Serhiy Kosovskyi

Personal information
- Full name: Serhiy Vitaliyovych Kosovskyi
- Date of birth: 19 May 1998 (age 28)
- Place of birth: Kyiv, Ukraine
- Height: 1.78 m (5 ft 10 in)
- Position: Midfielder

Team information
- Current team: Livyi Bereh Kyiv
- Number: 25

Youth career
- 2010–2015: Dynamo Kyiv

Senior career*
- Years: Team / Apps / (Gls)
- 2017–2018: Vorskla Poltava / 1 / (0)
- 2018–2019: Obolon-Brovar Kyiv / 11 / (0)
- 2019: Slávia TU Košice / 16 / (7)
- 2020–2021: Ahrobiznes Volochysk / 23 / (0)
- 2021–2022: VPK-Ahro Shevchenkivka / 17 / (1)
- 2022–2024: Obolon Kyiv / 31 / (0)
- 2024–: Livyi Bereh Kyiv / 39 / (1)

International career
- 2013–2014: Ukraine U16 / 10 / (1)
- 2014–2015: Ukraine U17 / 9 / (0)

= Serhiy Kosovskyi =

Ukrainian footballer

Serhiy Kosovskyi (Сергій Віталійович Косовський; born 19 May 1998) is a Ukrainian professional footballer who plays as a midfielder for Livyi Bereh Kyiv.

==Career==
Kosovskyi is a product of Dynamo Kyiv from his native city.

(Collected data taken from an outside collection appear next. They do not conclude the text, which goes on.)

(* ===== verification/EvmRecovery.v ===== *)
(** * Sending and recovering EVM transactions
    (hardened/evm.rs, evm_recovery.rs, evm_retry.rs, confirmations.rs)

    Every write of the deployment goes through [send]: it is journaled before
    it is broadcast, resumed from the journal, fee-bumped at its own nonce and
    retired only on proof of failure. *)

From S2P Require Import Prelude Types Journal Chain Machine Session Funding Intent.

Definition is_evm (tx : Transaction) : bool :=
  match tx with EvmTx _ _ _ _ _ _ => true | CosmosTx _ _ _ _ _ _ => false end.

(** [matches!(attempt, Evm { sender: from, nonce: n, .. } if ..)]. *)
Definition competes (sender : Address) (nonce : Z) (attempt : Transaction) : bool :=
  match attempt with
  | EvmTx _ _ _ from n _ => (from =? sender) && (n =? nonce)
  | CosmosTx _ _ _ _ _ _ => false
  end.

(** ** Pure checks *)

Definition wrapping_add_u256 (a b : Z) : Z := (a + b) mod 2 ^ 256.

Section Checks.
Context `{EvmLib}.

(** [evm_recovery::validate_replacement]. *)
Definition validate_replacement (old new : TxEnvelope) : result () :=
  old_signer ← ok_or (recover_address old) "invalid signature";
  new_signer ← ok_or (recover_address new) "invalid signature";
  a ← intent_hash (from_transaction_with_sender old old_signer);
  b ← intent_hash (from_transaction_with_sender new new_signer);
  _ ← ensure_ok ((a =? b) && (tx_ty old =? tx_ty new)) "replacement changed execution fields";
  ensure_ok (tx_max_fee_per_gas old <? tx_max_fee_per_gas new) "replacement fee must increase".

(** [evm_retry::validate_retry_fields]. *)
Definition validate_retry_fields (old new : TxEnvelope) : result () :=
  ensure_ok
    ((tx_nonce old <? tx_nonce new) &&
     bool_decide (tx_chain_id old = tx_chain_id new) &&
     bool_decide (tx_to old = tx_to new) &&
     (tx_value old =? tx_value new) &&
     bool_decide (tx_input old = tx_input new) &&
     bool_decide (tx_access_list old = tx_access_list new) &&
     bool_decide (tx_authorization_list old = tx_authorization_list new) &&
     bool_decide (tx_blob_versioned_hashes old = tx_blob_versioned_hashes new))
    "retry must advance the nonce and preserve chain, destination, value and calldata".

(** CREATE actions whose address no other step depends on. *)
Definition create_retry_allowed (key : string) : bool :=
  bool_decide (key ∈ [
    "EvmCompatibilityCheck/deploy compatibility probe";
    "ConstAddressDeployer/ConstAddressDeployer";
    "AxelarGasService/gas implementation";
    "AxelarGasService/gas proxy"]).

(** [evm_retry::validate_action]. *)
Definition validate_action (key : string) (saved : Transaction) : result () :=
  _ ← ensure_ok (negb (String.prefix "AxelarGateway/" key))
    "gateway CREATE failure consumed a nonce pinned to the address registered on Cosmos";
  match saved with
  | CosmosTx _ _ _ _ _ _ => bail "expected EVM action"
  | EvmTx _ raw hash sender nonce _ =>
      tx ← ok_or (decode_2718 raw) "invalid signed transaction";
      signer ← ok_or (recover_address tx) "invalid signature";
      _ ← ensure_ok ((tx_hash tx =? hash) && (tx_nonce tx =? nonce) && (signer =? sender))
        "journal signed EVM transaction identity mismatch";
      match tx_to tx with
      | Some _ => Ok ()
      | None => ensure_ok (create_retry_allowed key)
          "CREATE action has no safe address-preserving recovery policy"
      end
  end.

(** The fees of a replacement request: at least double the old cap, and at
    least the node's price ([evm_recovery::bump]). *)
Definition bumped_request (old : TxEnvelope) (sender : Address) (fees : Z)
    : result TransactionRequest :=
  let r := from_transaction_with_sender old sender in
  doubled ← ok_or (checked_mul 128 (tx_max_fee_per_gas old) 2) "fee overflow";
  match tx_gas_price old with
  | Some _ =>
      Ok (mkRequest (rq_from r) (rq_to r) (Some (Z.max doubled fees)) (rq_max_fee_per_gas r)
            (rq_max_priority_fee_per_gas r) (rq_gas r) (rq_value r) (rq_input r) (rq_nonce r)
            (rq_chain_id r) (rq_access_list r) (rq_authorization_list r)
            (rq_blob_versioned_hashes r))
  | None =>
      twice ← ok_or (checked_mul 128 fees 2) "fee overflow";
      priority ← ok_or (checked_mul 128 (default 0 (tx_max_priority_fee_per_gas old)) 2)
        "fee overflow";
      Ok (mkRequest (rq_from r) (rq_to r) (rq_gas_price r) (Some (Z.max doubled twice))
            (Some (Z.max priority 1)) (rq_gas r) (rq_value r) (rq_input r) (rq_nonce r)
            (rq_chain_id r) (rq_access_list r) (rq_authorization_list r)
            (rq_blob_versioned_hashes r))
  end.
End Checks.

(** [request.from], [request.chain_id] and the saved gas override of [send]. *)
Definition prepare_request (r : TransactionRequest) (from chain : Z) (limit : option Z)
    : TransactionRequest :=
  mkRequest (Some from) (rq_to r) (rq_gas_price r) (rq_max_fee_per_gas r)
    (rq_max_priority_fee_per_gas r) (if limit is Some l then Some l else rq_gas r) (rq_value r)
    (rq_input r) (rq_nonce r) (Some chain) (rq_access_list r) (rq_authorization_list r)
    (rq_blob_versioned_hashes r).

(** ** Programs *)

Section Programs.
Context {E : Type} `{Host E, EvmNode E, EvmLib, CosmosLib}.
Abbreviation W := (World E).
Implicit Types (sc : Scope) (key : string).

(** [evm::check_budget]. *)
Definition check_budget sc (sender : Address) (cost : Z) (replacing : option string) : M W () :=
  s ← current sc;
  j ← read_journal;
  lift (check_budget_with (plan s) j sender cost replacing).

(** The node's answers on receipts and blocks, kept in the trace. *)
Definition get_receipt (hash : B256) : M W (option Receipt) :=
  call_noting (fmap (GotReceipt hash)) (eth_get_transaction_receipt hash).
Definition get_block (tag : BlockTag) : M W (option Block) :=
  call_noting (fmap (GotBlock tag)) (eth_get_block tag).

(** [evm_recovery::canonical]. *)
Definition canonical (r : Receipt) : M W bool :=
  number ← lift (ok_or (block_number r) "receipt has no block number");
  found ← get_block (TagNumber number);
  block ← lift (ok_or found "receipt block unavailable; cannot establish canonical inclusion");
  mret (bool_decide (Some (bk_hash block) = block_hash r)).

(** The body of the loop in [evm_recovery::included]. *)
Definition included_one sc (attempt : Transaction) : M W (option Receipt) :=
  match attempt with
  | CosmosTx _ _ _ _ _ _ => throw (Failed "invalid EVM attempt")
  | EvmTx _ _ hash _ _ _ =>
      saved ← confirmation sc (b256_to_string hash);
      cached ← match saved with
               | Some (EvmConfirmed receipt) =>
                   ensure (transaction_hash receipt =? hash) "cached receipt hash mismatch";;
                   ok ← canonical receipt;
                   mret (if ok : bool then Some receipt else None)
               | _ => mret None
               end;
      match cached with
      | Some receipt => mret (Some receipt)
      | None =>
          found ← get_receipt hash;
          match found with
          | Some receipt =>
              ensure (transaction_hash receipt =? hash) "receipt hash mismatch";;
              mret (Some receipt)
          | None => mret None
          end
      end
  end.

(** [evm_recovery::included]. *)
Definition included sc (attempts : list Transaction) : M W (option Receipt) :=
  first_some (included_one sc) attempts.

(** [evm_recovery::broadcast]. *)
Definition broadcast (saved : Transaction) : M W () :=
  match saved with
  | CosmosTx _ _ _ _ _ _ => throw (Failed "expected EVM transaction")
  | EvmTx _ raw hash _ _ _ =>
      known ← call (eth_knows_transaction hash);
      if known : bool then mret ()
      else
        emit (SentEvm raw);;
        pending ← map_err (Paused "broadcast unresolved; resume to reconcile")
                    (call (eth_send_raw_transaction raw));
        ensure (pending =? hash) "RPC returned a different transaction hash"
  end.

(** [evm_recovery::wait_receipt]. *)
Fixpoint wait_receipt (fuel : nat) sc (hash : B256) (receipt : Receipt) (deadline : Z)
    (policy : EvmConfirmationPolicy) : M W Receipt :=
  match fuel with
  | O => throw OutOfFuel
  | S fuel =>
      block ← lift (ok_or (block_number receipt) "receipt has no block number");
      target ← lift (Policy.required_height policy block);
      found ← get_block (Policy.block_tag policy);
      head ← lift (ok_or found "RPC does not expose confirmation blocks");
      if target <=? bk_number head then
        ok ← canonical receipt;
        ensure ok "receipt is no longer canonical; resume to resolve its transaction again";;
        confirm sc (b256_to_string (transaction_hash receipt)) (EvmConfirmed receipt);;
        mret receipt
      else
        t ← now;
        if deadline <=? t then throw (Paused "included, awaiting confirmations; resume to continue")
        else
          sleep_for 10;;
          again ← get_receipt (transaction_hash receipt);
          match again with
          | None => throw (Paused "receipt disappeared before the confirmation target; resume to reconcile")
          | Some receipt =>
              ensure (transaction_hash receipt =? hash) "receipt hash mismatch";;
              wait_receipt fuel sc hash receipt deadline policy
          end
  end.

(** [evm_recovery::wait_confirmed]. *)
Definition wait_confirmed (fuel : nat) sc (receipt : Receipt) (deadline : Z)
    (policy : EvmConfirmationPolicy) : M W Receipt :=
  receipt ← wait_receipt fuel sc (transaction_hash receipt) receipt deadline policy;
  ensure (status receipt) "recorded transaction reverted; use --retry-failed to review recovery";;
  mret receipt.

(** [evm_recovery::competing_attempts]. *)
Definition competing_attempts sc key (saved : Transaction) : M W (list Transaction) :=
  match saved with
  | CosmosTx _ _ _ _ _ _ => throw (Failed "expected EVM transaction")
  | EvmTx _ _ _ sender nonce _ =>
      l ← journal_attempts sc key saved;
      mret (List.filter (competes sender nonce) l)
  end.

In 2016 he signed with Vorskla Poltava and played in the Ukrainian Premier League Reserves. In April 2017 he was promoted to the senior squad team of Vorskla in the Ukrainian Premier League. He made his league debut as a substitute against Volyn Lutsk on 5 May 2017.

==Personal life==
Kosovskyi is a son of the retired Ukrainian international footballer Vitaliy Kosovskyi.